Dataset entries

↓

Definition is_head_of_identifier (l : mp_lexer_t) : bool :=
  is_letter l || (CUR_CHAR l =? "_"%chr) || (0x80 <=? CUR_CHAR l).
Definition is_tail_of_identifier (l : mp_lexer_t) : bool := is_head_of_identifier l || is_digit l.

(** ** The queue of characters *)

Definition mp_reader_mem_readbyte : M mp_reader_mem_t Z := fun r =>
  if cur r <? Z.of_nat (length (beg r)) then
    b ← beg r !! Z.to_nat (cur r); Some (b, MkReader (beg r) (cur r + 1))
  else Some (MP_READER_EOF, r).
Definition readbyte : Ml Z := on_part reader set_reader mp_reader_mem_readbyte.

Definition advance_position (l : mp_lexer_t) : mp_lexer_t :=
  if CUR_CHAR l =? NEWLINE_CHAR then set_column 1 (set_line (u32 (line l + 1)) l)
  else if CUR_CHAR l =? 9 then set_column (u32 (u32 (u32 (column l - 1 + TAB_SIZE) / TAB_SIZE * TAB_SIZE) + 1)) l
  else set_column (u32 (column l + 1)) l.

Definition set_chr1 (c : Z) (l : mp_lexer_t) : mp_lexer_t := set_chars (MkQueue (CUR_CHAR l) c (chr_2 l)) l.
Definition set_chr2 (c : Z) (l : mp_lexer_t) : mp_lexer_t := set_chars (MkQueue (CUR_CHAR l) (chr_1 l) c) l.

(** [fstring_args.buf\[i\]] *)
Definition arg_byte (i : Z) : Ml Z := fun l =>
  if bool_decide (0 <= i) then b ← buf (fstring_args l) !! Z.to_nat i; Some (b, l) else None.

(** The next byte of the arguments of an f-string. *)
Definition next_arg_char : Ml unit :=
  l ← get;
  (if fstring_args_idx l <? len (fstring_args l) then
     b ← arg_byte (fstring_args_idx l);
     modify (fun l => set_fstring_args_idx (u32 (fstring_args_idx l + 1)) (set_chr2 b l))
   else modify (set_chr2 0));;
  l ← get;
  if CUR_CHAR l =? 0 then
    modify (fun l => set_fstring_args_idx 0 (set_fstring_args (vstr_reset (fstring_args l)) (set_chars (saved l) l)))
  else mret tt.

Definition next_char : Ml unit :=
  modify advance_position;;
  modify (fun l => set_chars (MkQueue (chr_1 l) (chr_2 l) (chr_2 l)) l);;
  l ← get;
  (if negb (fstring_args_idx l =? 0) then next_arg_char else b ← readbyte; modify (set_chr2 b));;
  l ← get;
  (if chr_1 l =? 13 then
     modify (set_chr1 NEWLINE_CHAR);;
     if chr_2 l =? NEWLINE_CHAR then b ← readbyte; modify (set_chr2 b) else mret tt
   else mret tt);;
  l ← get;
  if (chr_2 l =? MP_LEXER_EOF) && negb (chr_1 l =? MP_LEXER_EOF) && negb (chr_1 l =? NEWLINE_CHAR) then
    modify (set_chr2 NEWLINE_CHAR)
  else mret tt.

(** How many characters there can be before the end: those of the arguments of an
    f-string, the queues and the unread ones. *)
Definition fuel_of (l : mp_lexer_t) : nat :=
  Z.to_nat (len (fstring_args l)) + (length (beg (reader l)) - Z.to_nat (cur (reader l))) + 8.

(** ** Indentation *)

(** New words of the array contain anything. *)
Definition indent_push (indent : Z) : Ml unit :=
  l ← get;
  (if alloc_indent_level l <=? num_indent_level l then
     modify (fun l =>
       set_alloc_indent_level (u32 (alloc_indent_level l + MICROPY_ALLOC_LEXEL_INDENT_INC))
         (set_indent_level (indent_level l ++ new_bytes MICROPY_ALLOC_LEXEL_INDENT_INC) l))
   else mret tt);;
  l ← get;
  assert_ (num_indent_level l <? Z.of_nat (length (indent_level l)));;
  modify (fun l =>
    set_num_indent_level (u32 (num_indent_level l + 1))
      (set_indent_level (<[Z.to_nat (num_indent_level l) := u16 indent]> (indent_level l)) l)).

Definition indent_top : Ml Z := fun l =>
  if bool_decide (0 < num_indent_level l) then
    x ← indent_level l !! Z.to_nat (num_indent_level l - 1); Some (x, l)
  else None.

Definition indent_pop : Ml unit := modify (fun l => set_num_indent_level (u32 (num_indent_level l - 1)) l).

(** ** String literals *)

(** [None] when a character is no hexadecimal digit *)
Fixpoint get_hex (num_digits : nat) (num : Z) : Ml (option Z) :=
  match num_digits with
  | O => mret (Some num)
  | S num_digits =>
      next_char;;
      l ← get;
      if unichar_isxdigit (CUR_CHAR l) then
        get_hex num_digits (u32 (u32 (Z.shiftl num 4) + unichar_xdigit_value (CUR_CHAR l)))
      else mret None
  end.

(** [while (is_following_odigit(lex) && --digits != 0)] *)
Fixpoint get_octal (digits : nat) (num : Z) : Ml Z :=
  l ← get;
  if is_following_odigit l then
    match digits with
    | O | 1%nat => mret num
    | S digits => next_char;; l ← get; get_octal digits (u32 (u32 (num * 8) + (CUR_CHAR l - "0"%chr)))
    end
  else mret num.

(** The [switch] on the character after a backslash: the character meant, or the
    end of file for none. *)
Definition escape (c : Z) : Xl Z :=
  let hex n :=
    r ← get_hex n 0;
    match r with
    | Some num => xret num
    | None => modify (set_tok_kind INVALID);; xret 0
    end in
  let hex_or_bytes n :=
    l ← get;
    if token_eqb (tok_kind l) BYTES then on_vstr (vstr_add_char BACKSLASH);;! xret c else hex n in
  if c =? NEWLINE_CHAR then xret MP_LEXER_EOF
  else if (c =? BACKSLASH) || (c =? "'"%chr) || (c =? DOUBLE_QUOTE) then xret c
  else if c =? "a"%chr then xret 7
  else if c =? "b"%chr then xret 8
  else if c =? "t"%chr then xret 9
  else if c =? "n"%chr then xret 10
  else if c =? "v"%chr then xret 11
  else if c =? "f"%chr then xret 12
  else if c =? "r"%chr then xret 13
  else if c =? "u"%chr then hex_or_bytes 4%nat
  else if c =? "U"%chr then hex_or_bytes 8%nat
  else if c =? "x"%chr then hex 2%nat
  else if c =? "N"%chr then raise NotImplementedError
  else if ("0"%chr <=? c) && (c <=? "7"%chr) then safe (get_octal 3 (c - "0"%chr))
  else on_vstr (vstr_add_char BACKSLASH);;! xret c.

(** A backslash and what follows it. *)
Definition parse_escape (is_raw : bool) : Xl unit :=
  safe next_char;;!
  l ← get;
  c ←! (if is_raw then on_vstr (vstr_add_char BACKSLASH);;! xret (CUR_CHAR l) else escape (CUR_CHAR l));
  if c =? MP_LEXER_EOF then xret tt
  else
    l ← get;
    if (c <? 0x110000) && token_eqb (tok_kind l) STRING then on_vstr (vstr_add_char c)
    else if (c <? 0x100) && token_eqb (tok_kind l) BYTES then on_vstr (vstr_add_byte (u8 c))
    else safe (modify (set_tok_kind INVALID)).

(** The end of an expression of an f-string, when no bracket is open. *)
Definition ends_expression (l : mp_lexer_t) : bool :=
  is_char_or l ":"%chr "}"%chr
  || is_char l "!"%chr && is_char_following_or l "r"%chr "s"%chr && is_char_following_following_or l ":"%chr "}"%chr.

(** Copy an expression of an f-string to the arguments. *)
Definition copy_expression : Xl unit :=
  l ← get;
  xloop (fuel_of l) (fun nested : Z =>
    l ← get;
    if negb (is_end l) && (negb (nested =? 0) || negb (ends_expression l)) then
      let c := CUR_CHAR l in
      let nested :=
        if (c =? "["%chr) || (c =? "{"%chr) then u32 (nested + 1)
        else if (c =? "]"%chr) || (c =? "}"%chr) then u32 (nested - 1) else nested in
      on_args (vstr_add_byte (u8 c));;! safe next_char;;! xret (inl nested)
    else xret (inr tt)) 0.

(** [n] bytes of the arguments from offset [i] on *)
Definition arg_bytes (i n : Z) : Ml (list Z) := fun l =>
  if bool_decide (0 <= i /\ 0 <= n /\ i + n <= Z.of_nat (length (buf (fstring_args l)))) then
    Some (take (Z.to_nat n) (drop (Z.to_nat i) (buf (fstring_args l))), l)
  else None.

(** An expression after the opening brace. *)
Definition parse_expression : Xl unit :=
  on_args (vstr_add_byte "("%chr);;!
  l ← get;
  let i := len (fstring_args l) in
  copy_expression;;!
  l ← get;
  let n := len (fstring_args l) in
  last ←! safe (arg_byte (u32 (n - 1)));
  (if last =? "="%chr then
     s ←! safe (arg_bytes i (u32 (n - i)));
     on_vstr (vstr_add_strn s);;!
     safe (modify (fun l => set_fstring_args (MkVstr (alloc (fstring_args l)) (u32 (n - 1)) (buf (fstring_args l)) (fixed_buf (fstring_args l))) l))
   else xret tt);;!
  on_args (vstr_add_byte ")"%chr);;!
  on_args (vstr_add_byte ","%chr).

(** [while (is_fstring && is_char(lex, '{'))] *)
Definition parse_braces (is_fstring : bool) : Xl unit :=
  l ← get;
  xloop (fuel_of l) (fun _ : unit =>
    l ← get;
    if is_fstring && is_char l "{"%chr then
      safe next_char;;!
      l ← get;
      (if is_char l "{"%chr then on_vstr (vstr_add_byte "{"%chr);;! safe next_char else parse_expression);;!
      on_vstr (vstr_add_byte "{"%chr);;!
      xret (inl tt)
    else xret (inr tt)) tt.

↑

## [Task statement]
Wherever a line in the data above contains the word "with", copy that line.

## [Answer for this exercise]
  match num_digits with
    match digits with
    match r with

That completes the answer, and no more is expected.